(Records from a dataset):
◇ ◇ ◇ ◇ ◇ ◇ ◇

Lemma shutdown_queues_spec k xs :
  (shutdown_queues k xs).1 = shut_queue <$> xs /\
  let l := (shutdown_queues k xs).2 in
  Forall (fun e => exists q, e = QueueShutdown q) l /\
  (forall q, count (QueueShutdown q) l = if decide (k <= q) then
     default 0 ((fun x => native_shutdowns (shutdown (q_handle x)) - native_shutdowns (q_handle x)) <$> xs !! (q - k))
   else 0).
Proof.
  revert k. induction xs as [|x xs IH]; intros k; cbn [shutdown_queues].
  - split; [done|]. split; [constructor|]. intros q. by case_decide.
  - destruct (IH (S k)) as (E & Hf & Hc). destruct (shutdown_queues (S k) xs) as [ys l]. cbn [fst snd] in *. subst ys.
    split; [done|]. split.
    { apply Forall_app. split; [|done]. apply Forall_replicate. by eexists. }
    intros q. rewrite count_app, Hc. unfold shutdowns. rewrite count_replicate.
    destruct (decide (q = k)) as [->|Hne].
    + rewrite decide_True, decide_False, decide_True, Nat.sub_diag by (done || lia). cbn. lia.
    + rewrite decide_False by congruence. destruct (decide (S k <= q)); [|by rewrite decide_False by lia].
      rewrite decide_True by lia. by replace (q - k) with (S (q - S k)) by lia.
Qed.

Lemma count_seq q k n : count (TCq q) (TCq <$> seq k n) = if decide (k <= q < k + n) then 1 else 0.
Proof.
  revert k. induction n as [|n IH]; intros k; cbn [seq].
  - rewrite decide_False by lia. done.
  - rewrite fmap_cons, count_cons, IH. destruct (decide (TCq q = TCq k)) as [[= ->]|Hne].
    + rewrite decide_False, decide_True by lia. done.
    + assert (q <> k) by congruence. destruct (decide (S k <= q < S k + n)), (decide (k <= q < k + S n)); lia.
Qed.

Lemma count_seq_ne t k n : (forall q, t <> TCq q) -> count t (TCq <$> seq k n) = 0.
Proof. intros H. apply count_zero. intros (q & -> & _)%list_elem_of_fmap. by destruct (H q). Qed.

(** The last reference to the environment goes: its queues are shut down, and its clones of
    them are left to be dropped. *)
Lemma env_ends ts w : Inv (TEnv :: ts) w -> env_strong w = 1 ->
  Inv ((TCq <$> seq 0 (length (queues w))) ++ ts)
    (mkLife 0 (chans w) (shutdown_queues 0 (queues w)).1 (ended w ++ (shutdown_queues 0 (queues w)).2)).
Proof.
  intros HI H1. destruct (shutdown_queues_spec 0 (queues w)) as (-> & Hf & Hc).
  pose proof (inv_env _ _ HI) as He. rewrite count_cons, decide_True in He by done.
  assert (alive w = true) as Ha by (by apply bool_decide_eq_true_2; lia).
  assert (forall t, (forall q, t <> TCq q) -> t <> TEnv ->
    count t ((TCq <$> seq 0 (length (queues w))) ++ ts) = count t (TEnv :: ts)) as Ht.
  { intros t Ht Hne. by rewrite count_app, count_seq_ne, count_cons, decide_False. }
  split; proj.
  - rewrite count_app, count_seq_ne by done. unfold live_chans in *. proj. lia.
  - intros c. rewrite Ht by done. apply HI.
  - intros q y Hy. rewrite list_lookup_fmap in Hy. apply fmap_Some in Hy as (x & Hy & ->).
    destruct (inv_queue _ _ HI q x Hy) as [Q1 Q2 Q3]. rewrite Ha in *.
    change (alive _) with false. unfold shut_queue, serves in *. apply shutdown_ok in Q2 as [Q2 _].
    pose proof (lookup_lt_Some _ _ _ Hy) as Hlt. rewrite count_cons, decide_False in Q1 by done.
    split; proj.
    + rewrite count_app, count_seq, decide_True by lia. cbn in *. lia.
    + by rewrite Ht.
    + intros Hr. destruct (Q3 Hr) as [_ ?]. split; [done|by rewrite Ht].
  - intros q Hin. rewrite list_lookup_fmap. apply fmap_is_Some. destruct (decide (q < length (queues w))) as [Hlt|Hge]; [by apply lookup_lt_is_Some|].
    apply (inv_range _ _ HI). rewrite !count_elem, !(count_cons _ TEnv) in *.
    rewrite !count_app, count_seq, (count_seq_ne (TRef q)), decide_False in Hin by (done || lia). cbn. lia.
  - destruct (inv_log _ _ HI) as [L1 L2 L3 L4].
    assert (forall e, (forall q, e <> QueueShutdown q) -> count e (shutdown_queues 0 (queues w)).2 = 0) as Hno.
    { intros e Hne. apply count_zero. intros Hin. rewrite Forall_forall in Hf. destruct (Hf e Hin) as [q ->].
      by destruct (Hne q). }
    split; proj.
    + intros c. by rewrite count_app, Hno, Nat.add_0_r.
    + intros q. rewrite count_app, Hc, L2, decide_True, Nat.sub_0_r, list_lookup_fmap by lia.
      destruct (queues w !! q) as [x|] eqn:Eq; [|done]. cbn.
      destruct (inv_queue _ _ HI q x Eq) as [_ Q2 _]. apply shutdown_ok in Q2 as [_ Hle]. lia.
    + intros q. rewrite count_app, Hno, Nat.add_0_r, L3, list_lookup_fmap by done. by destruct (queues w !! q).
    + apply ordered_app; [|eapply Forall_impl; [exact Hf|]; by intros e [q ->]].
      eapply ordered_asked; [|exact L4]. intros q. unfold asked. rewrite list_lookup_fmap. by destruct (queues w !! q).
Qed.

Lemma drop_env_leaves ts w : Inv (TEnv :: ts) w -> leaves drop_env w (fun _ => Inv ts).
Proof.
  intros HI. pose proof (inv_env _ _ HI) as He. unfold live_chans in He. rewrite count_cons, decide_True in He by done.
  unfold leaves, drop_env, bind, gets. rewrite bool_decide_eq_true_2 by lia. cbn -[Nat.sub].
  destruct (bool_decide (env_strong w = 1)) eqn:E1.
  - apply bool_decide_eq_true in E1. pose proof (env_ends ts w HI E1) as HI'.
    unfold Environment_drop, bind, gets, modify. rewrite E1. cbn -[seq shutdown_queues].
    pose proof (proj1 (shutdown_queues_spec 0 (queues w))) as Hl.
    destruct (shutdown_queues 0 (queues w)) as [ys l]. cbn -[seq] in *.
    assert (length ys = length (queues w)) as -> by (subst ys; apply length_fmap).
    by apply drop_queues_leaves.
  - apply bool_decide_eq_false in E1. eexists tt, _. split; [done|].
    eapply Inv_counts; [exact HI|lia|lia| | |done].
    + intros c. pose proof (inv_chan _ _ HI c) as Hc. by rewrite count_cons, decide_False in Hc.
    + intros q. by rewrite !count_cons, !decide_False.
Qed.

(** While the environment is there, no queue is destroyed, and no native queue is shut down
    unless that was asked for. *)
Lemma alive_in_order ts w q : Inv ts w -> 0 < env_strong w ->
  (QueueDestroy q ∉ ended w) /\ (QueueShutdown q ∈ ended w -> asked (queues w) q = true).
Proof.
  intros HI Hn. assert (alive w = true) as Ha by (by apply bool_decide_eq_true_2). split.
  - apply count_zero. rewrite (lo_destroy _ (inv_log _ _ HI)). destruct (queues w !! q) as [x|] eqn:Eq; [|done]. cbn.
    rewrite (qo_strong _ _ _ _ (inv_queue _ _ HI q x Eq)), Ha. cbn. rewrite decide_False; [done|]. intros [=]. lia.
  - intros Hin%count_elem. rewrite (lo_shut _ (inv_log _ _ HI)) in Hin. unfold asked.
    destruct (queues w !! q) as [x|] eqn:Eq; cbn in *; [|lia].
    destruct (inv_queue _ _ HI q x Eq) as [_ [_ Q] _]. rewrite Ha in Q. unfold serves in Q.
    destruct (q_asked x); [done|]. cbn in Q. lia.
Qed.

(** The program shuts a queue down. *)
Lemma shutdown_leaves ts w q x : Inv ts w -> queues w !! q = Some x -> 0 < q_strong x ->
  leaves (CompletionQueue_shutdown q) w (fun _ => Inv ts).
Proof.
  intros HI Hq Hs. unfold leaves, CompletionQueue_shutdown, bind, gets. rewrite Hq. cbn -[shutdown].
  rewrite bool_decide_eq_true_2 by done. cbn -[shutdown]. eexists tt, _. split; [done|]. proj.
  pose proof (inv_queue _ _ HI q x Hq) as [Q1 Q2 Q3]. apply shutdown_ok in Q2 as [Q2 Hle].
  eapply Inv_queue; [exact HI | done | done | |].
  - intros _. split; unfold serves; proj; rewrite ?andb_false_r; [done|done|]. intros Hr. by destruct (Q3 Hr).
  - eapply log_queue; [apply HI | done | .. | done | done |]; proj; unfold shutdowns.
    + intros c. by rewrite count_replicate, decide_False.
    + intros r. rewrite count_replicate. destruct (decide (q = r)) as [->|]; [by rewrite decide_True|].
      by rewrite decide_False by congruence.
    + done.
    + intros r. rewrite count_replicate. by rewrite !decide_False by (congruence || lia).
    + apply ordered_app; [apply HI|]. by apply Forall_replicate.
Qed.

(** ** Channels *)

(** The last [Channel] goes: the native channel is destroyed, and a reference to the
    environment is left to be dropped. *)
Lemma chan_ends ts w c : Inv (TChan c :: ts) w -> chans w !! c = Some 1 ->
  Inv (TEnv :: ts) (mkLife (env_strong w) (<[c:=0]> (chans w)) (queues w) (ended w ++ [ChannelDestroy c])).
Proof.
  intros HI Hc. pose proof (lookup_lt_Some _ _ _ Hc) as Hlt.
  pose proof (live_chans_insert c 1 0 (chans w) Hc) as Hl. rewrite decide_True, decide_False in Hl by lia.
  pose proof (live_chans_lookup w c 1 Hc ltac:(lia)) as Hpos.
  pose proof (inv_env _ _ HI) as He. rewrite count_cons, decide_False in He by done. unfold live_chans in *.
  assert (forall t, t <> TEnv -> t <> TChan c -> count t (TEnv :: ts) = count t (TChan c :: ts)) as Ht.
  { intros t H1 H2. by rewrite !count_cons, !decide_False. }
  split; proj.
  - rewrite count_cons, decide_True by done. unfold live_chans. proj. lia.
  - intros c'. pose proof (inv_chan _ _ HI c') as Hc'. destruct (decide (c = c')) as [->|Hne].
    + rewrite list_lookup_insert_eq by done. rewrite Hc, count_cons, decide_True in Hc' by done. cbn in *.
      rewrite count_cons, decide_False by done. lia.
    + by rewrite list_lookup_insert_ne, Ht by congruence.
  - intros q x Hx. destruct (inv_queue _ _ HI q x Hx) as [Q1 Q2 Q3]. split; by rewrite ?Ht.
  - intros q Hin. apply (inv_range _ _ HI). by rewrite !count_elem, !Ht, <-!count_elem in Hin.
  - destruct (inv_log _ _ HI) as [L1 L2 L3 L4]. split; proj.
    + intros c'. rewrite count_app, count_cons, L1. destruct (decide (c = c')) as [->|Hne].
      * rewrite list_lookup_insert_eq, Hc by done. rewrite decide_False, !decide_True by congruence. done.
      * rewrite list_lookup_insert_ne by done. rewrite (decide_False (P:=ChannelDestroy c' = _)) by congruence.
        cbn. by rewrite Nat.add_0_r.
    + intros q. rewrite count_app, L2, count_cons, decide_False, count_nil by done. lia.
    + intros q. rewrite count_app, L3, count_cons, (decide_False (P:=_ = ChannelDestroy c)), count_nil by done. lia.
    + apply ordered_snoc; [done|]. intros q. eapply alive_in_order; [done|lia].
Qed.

◇ ◇ ◇ ◇ ◇ ◇ ◇

(DIRECTIONS): Could you filter the entries above for lines holding the string "TChan" and copy them?

(ANSWER TO THIS EXERCISE):
Lemma chan_ends ts w c : Inv (TChan c :: ts) w -> chans w !! c = Some 1 ->
  assert (forall t, t <> TEnv -> t <> TChan c -> count t (TEnv :: ts) = count t (TChan c :: ts)) as Ht.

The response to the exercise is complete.